On Sun, Jun 3, 2012 at 3:06 PM, Calvin Spealman <ironfroggy@gmail.com> wrote:
On Sun, Jun 3, 2012 at 7:49 AM, Maciej Fijalkowski <fijall@gmail.com> wrote:
> Hi
>
> I was reading a bit about the regex module and I would like to present some
> other solution into speeding up the re module for Python.
>
> So, as a bit of background - pypy has a re compatible module. It's also
> JITted and it's also exportable as a C library (that is a library you can
> call from C with C API, not a python extension module). I wonder if it would
> be worth to put some work into it to make it a library that CPython can use.
>
> On the minus side, the JIT only works on x86 and x86_64, on the plus side,
> since it's 100% API compatible, it can be used as a _xxx speedup module
> relatively easy.
>
> Do people have opinions?

A few questions and comments about such an idea, from someone who
hasn't used PyPy yet and doesn't understand the setup involved.

1) Would PyPy be required to build this as a C-compatible library,
such that CPython could use it as an extension module? That is, would
it make PyPy a required part of building CPython?

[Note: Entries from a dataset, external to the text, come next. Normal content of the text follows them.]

(** C26: The channel type for a list of codecs: its permitted speech versions are
    those that the mapping has for the codecs, each of them once and never more
    than seven, so that the array of libosmogsm, which has room for nine, is not
    overrun although the code does not check it; its rate is the one rate that
    the codecs have or, if they have both, full rate preferred exactly when the
    first codec that has any of them has full rate; and there is no channel type
    exactly when no codec has a rate. *)
Theorem channel_type_fits ac :
  match sdp_audio_codecs_to_gsm0808_channel_type ac with
  | Some ct =>
      (length (ct_perm_spch ct) <= 7)%nat /\ NoDup (ct_perm_spch ct) /\ wanted_rate ac = Some (ct_rate ct) /\
      forall p, p ∈ ct_perm_spch ct <-> exists c, c ∈ ac /\ mapped c p /\ perm_class_of p <> PermOther
  | None => wanted_rate ac = None
  end.
Proof.
  unfold sdp_audio_codecs_to_gsm0808_channel_type, wanted_rate.
  destruct (ct_codecs_ok 0 ac (mk_ct_acc None None [])) as [Hn Hs]; [split; [constructor|by intros x []%not_elem_of_nil]|].
  pose proof (fun p => ct_codecs_perm 0 ac (mk_ct_acc None None []) p) as Hp.
  destruct (ct_codecs_first 0 ac (mk_ct_acc None None [])) as [Hf Hh]. cbn [ca_first_fr ca_first_hr ca_perm] in *.
  set (a := ct_codecs _ _ _) in *. clearbody a. cbv zeta. rewrite Hf, Hh, !(first_index_exists _ 0).
  assert (Hl : (length (ca_perm a) <= 7)%nat) by exact (submseteq_length _ _ (NoDup_submseteq _ _ Hn Hs)).
  assert (Hp' : forall p, p ∈ ca_perm a <-> exists c, c ∈ ac /\ mapped c p /\ perm_class_of p <> PermOther).
  { intros p. rewrite Hp, elem_of_nil. naive_solver. }
  destruct (first_index full_rate 0 ac) as [i|] eqn:Ei, (first_index half_rate 0 ac) as [j|] eqn:Ej; [|by cbn..].
  destruct (first_index_order _ _ _ _ _ _ Ei Ej) as (c & -> & ->). by destruct (Nat.leb i j).
Qed.
End channel_type.

(** ** Bearer services *)

Lemma has_bs_elem l bs : csd_bs_list_has_bs l bs = bool_decide (bs ∈ csd_bs_list_clamp l).
Proof.
  unfold csd_bs_list_has_bs. destruct (existsb _ _) eqn:E; symmetry.
  - apply existsb_exists in E as (x & Hx & Hb). apply bool_decide_eq_true in Hb as <-.
    apply bool_decide_eq_true. by apply list_elem_of_In.
  - apply bool_decide_eq_false. intros Hin. apply not_true_iff_false in E. apply E, existsb_exists.
    exists bs. split; [by apply list_elem_of_In|by apply bool_decide_eq_true].
Qed.

(** once the entry is found, the rest moves up by one *)
Lemma remove_loop_shift d x l bs :
  exists z, remove_loop (S (length l)) (length d) (length d + S (length l)) bs true (d ++ x :: l)
  = (true, d ++ l ++ [z]).
Proof.
  revert d x. induction l as [|y l IH]; intros d x.
  { cbn [length remove_loop orb andb]. rewrite (proj2 (Nat.ltb_ge _ _)) by lia. by exists x. }
  cbn [length]. remember (S (length l)) as k eqn:Ek. cbn [remove_loop orb andb].
  rewrite (proj2 (Nat.ltb_lt _ _)) by lia.
  replace (length d + 1)%nat with (length (d ++ [x])) by (rewrite length_app; cbn; lia).
  replace (d ++ x :: y :: l) with ((d ++ [x]) ++ y :: l) by by rewrite <- app_assoc.
  rewrite list_lookup_middle by done. rewrite <- app_assoc. cbn [app]. rewrite insert_mid.
  replace (d ++ y :: y :: l) with ((d ++ [y]) ++ y :: l) by by rewrite <- app_assoc.
  replace (S (length d)) with (length (d ++ [y])) by (rewrite length_app; cbn; lia).
  replace (length d + S k)%nat with (length (d ++ [y]) + k)%nat by (rewrite length_app; cbn; lia).
  subst k. destruct (IH (d ++ [y]) y) as [z E]. exists z. rewrite E, <- app_assoc. done.
Qed.
Lemma remove_loop_first d l bs : bs ∉ d -> bs ∈ l ->
  exists l1 l2, l = l1 ++ bs :: l2 /\ bs ∉ l1
  /\ exists z, remove_loop (length l) (length d) (length d + length l) bs false (d ++ l)
     = (true, d ++ l1 ++ l2 ++ [z]).
Proof.
  revert d. induction l as [|x l IH]; intros d Hd Hl; [by apply not_elem_of_nil in Hl|].
  destruct (decide (x = bs)) as [->|Hne].
  - exists [], l. split; [done|]. split; [apply not_elem_of_nil|].
    destruct (remove_loop_shift d bs l bs) as [z H]. exists z. cbn [app]. rewrite <- H.
    cbn [length remove_loop]. rewrite list_lookup_middle by done. by rewrite bool_decide_eq_true_2.
  - apply elem_of_cons in Hl as [->|Hl]; [done|].
    destruct (IH (d ++ [x])) as (l1 & l2 & -> & Hn & z & E); [|done|].
    { intros [?| ->%list_elem_of_singleton]%elem_of_app; done. }
    exists (x :: l1), l2. split; [done|]. split; [by intros [->|]%elem_of_cons|]. exists z.
    rewrite <- app_assoc in E. cbn [app] in E. rewrite (length_app d [x]) in E.
    remember (length (l1 ++ bs :: l2)) as k eqn:Ek. cbn [length] in *. rewrite <- Ek. cbn [remove_loop]. rewrite list_lookup_middle by done.
    rewrite bool_decide_eq_false_2 by done. cbn [orb andb].
    replace (length d + S k)%nat with (length d + 1 + k)%nat by lia.
    replace (S (length d)) with (length d + 1)%nat by lia. rewrite E. by rewrite <- app_assoc.
Qed.
Lemma csd_remove_first l1 bs l2 : bs ∉ l1 -> (length (l1 ++ bs :: l2) <= CSD_BS_MAX)%nat ->
  csd_bs_list_remove bs (l1 ++ bs :: l2) = l1 ++ l2.
Proof.
  intros Hn Hl. unfold csd_bs_list_remove, csd_bs_list_clamp. rewrite take_ge by done.
  destruct (remove_loop_first [] (l1 ++ bs :: l2) bs) as (k1 & k2 & E & Hk & z & El).
  { apply not_elem_of_nil. } { apply elem_of_app. right. by left. }
  cbn [length Nat.add app] in El. rewrite El. clear El.
  assert (k1 = l1 /\ k2 = l2) as [-> ->].
  { clear -E Hn Hk. revert k1 E Hk. induction l1 as [|x l1 IH]; intros [|y k1] E Hk; cbn in E.
    - by injection E as ->.
    - injection E as <- _. destruct Hk. by left.
    - injection E as -> _. destruct Hn. by left.
    - injection E as <- E. destruct (IH (fun H => Hn (list_elem_of_further _ _ _ H)) k1 E) as [-> ->]; [|done].
      intros H. destruct Hk. by right. }
  cbn [app]. rewrite app_assoc. rewrite take_app_length'; [done|]. rewrite !length_app. cbn. lia.
Qed.

Lemma csd_intersection_loop_filter fuel d todo other : (length todo <= fuel)%nat ->
  (length (d ++ todo) <= CSD_BS_MAX)%nat -> Forall (fun b => csd_bs_list_has_bs other b = true) d ->
  csd_intersection_loop fuel (length d) (d ++ todo) other = d ++ List.filter (csd_bs_list_has_bs other) todo.
Proof.
  revert d todo. induction fuel as [|fuel IH]; intros d todo Hf Hm Hd.
  { destruct todo; [done|]. cbn in Hf. lia. }
  cbn [csd_intersection_loop]. destruct todo as [|b todo].
  { by rewrite lookup_ge_None_2 by (rewrite app_nil_r; lia). }
  rewrite list_lookup_middle by done. cbn [List.filter]. destruct (csd_bs_list_has_bs other b) eqn:Eb.
  - replace (d ++ b :: todo) with ((d ++ [b]) ++ todo) by by rewrite <- app_assoc.
    replace (S (length d)) with (length (d ++ [b])) by (rewrite length_app; cbn; lia).
    rewrite IH; [by rewrite <- app_assoc|cbn in Hf; lia| |].
    + rewrite <- app_assoc. exact Hm.
    + apply Forall_app. split; [done|]. by apply Forall_singleton.
  - rewrite csd_remove_first; [|intros Hin; rewrite Forall_forall in Hd; specialize (Hd _ Hin); congruence|done].
    rewrite length_app in *. cbn in *. apply IH; [lia|rewrite length_app; lia|done].
Qed.
Lemma clamp_length l : (length (csd_bs_list_clamp l) <= CSD_BS_MAX)%nat.
Proof. apply firstn_le_length. Qed.
Lemma csd_intersection_filter dest other :
  csd_bs_list_intersection dest other = List.filter (csd_bs_list_has_bs other) (csd_bs_list_clamp dest).
Proof.
  unfold csd_bs_list_intersection. apply (csd_intersection_loop_filter _ []); [done| |constructor].
  apply clamp_length.
Qed.

(** C27: The bearer services of a data call: unless an assignment has fixed
    one, exactly those that every known side supports remain, in the order of
    preference of the radio access network. *)
Theorem csd_filter_is_intersection f remote : df_assignment f = CSD_BS_NONE ->
  (length (df_ran f) <= CSD_BS_MAX)%nat ->
  (csd_filter_run f remote).1
  = List.filter (fun bs => forallb (fun side => negb (csd_bs_list_is_sane side) || csd_bs_list_has_bs side bs)
                             [df_ms f; df_bss f; remote]) (df_ran f).
Proof.
  intros Ha Hr. unfold csd_filter_run. rewrite Ha. cbn [fst forallb].
  assert (E : forall r side, (length r <= CSD_BS_MAX)%nat ->
    csd_restrict r side = List.filter (fun bs => negb (csd_bs_list_is_sane side) || csd_bs_list_has_bs side bs) r
    /\ (length (csd_restrict r side) <= CSD_BS_MAX)%nat).
  { intros r side Hl. unfold csd_restrict. destruct (csd_bs_list_is_sane side); cbn [negb orb].
    - rewrite csd_intersection_filter. unfold csd_bs_list_clamp at 1. rewrite take_ge by done.
      split; [done|]. unfold csd_bs_list_clamp. rewrite take_ge by done.
      etransitivity; [apply List.filter_length_le|done].
    - split; [|done]. clear Hl. induction r as [|x r IH]; [done|]. cbn. by f_equal. }
  destruct (E (df_ran f) (df_ms f) Hr) as [E1 H1]. destruct (E _ (df_bss f) H1) as [E2 H2].
  destruct (E _ remote H2) as [E3 _]. rewrite E3, E2, E1, !filter_filter.
  apply List.filter_ext. intros bs. by rewrite andb_true_r.
Qed.
Lemma csd_filter_is_intersection_witness :
  let f := csd_filter_set_ran OSMO_RAT_GERAN_A no_csd_filter in
  (csd_filter_run f [CSD_BS_26_T_V110_9k6; CSD_BS_24_T_V110_2k4]).1 = [CSD_BS_24_T_V110_2k4; CSD_BS_26_T_V110_9k6].
Proof.
  cbv zeta. rewrite csd_filter_is_intersection; [vm_compute; reflexivity|reflexivity|vm_compute; lia].
Defined.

It depends a bit how we organize stuff. PyPy (as the pypy repository checkout, not the pypy interpreter) would be requires to build necessary C files (and as such also maintenance since the C files are not hand-editable), but pypy would not be required to compile C files.
 

2) Are there benchmarks comparing the performance of this
implementation to the existing re module and the proposed regex
module?

I don't think so. It really is reasonably fast in a lot of cases and it can definitely be made faster in more cases. The main power comes from JITting - so you compile a piece of assembler per regex created. I doubt C library can come close to this approach-wise. Of course there will be cases and cases, but generally speaking the approach is superior. It would be cool if someone do the benchmarks how they look like *right now*.
 

3) How would the maintenance work? Where would the module live
"officially"? Does CPython fork it or is it extracted from PyPy in a
way it can be installed as an external dependency? How does CPython
get changes upstream?

I would honestly hope it can be maintained as a part of pypy and then cpython would just use it. But those are just hopes.
 

4) I may be remembering wrong, but I recall maintenance ease to be one
of the justifications for the regex module. How would your proposal
compare? Is a random developer looking to fix a bug in his way going
to find this easier or more difficult to get his head around?

I think it's relatively easy since it's python code after all, but what do I know. Someone has to have a look, it lives here - https://bitbucket.org/pypy/pypy/src/default/pypy/rlib/rsre I would like people to have opinions themselves whether it's more or less maintenance effort. On our side, we'll maintain this particular part of code anyway (so it's also easier because you leave it to others).
 
Cheers,
fijal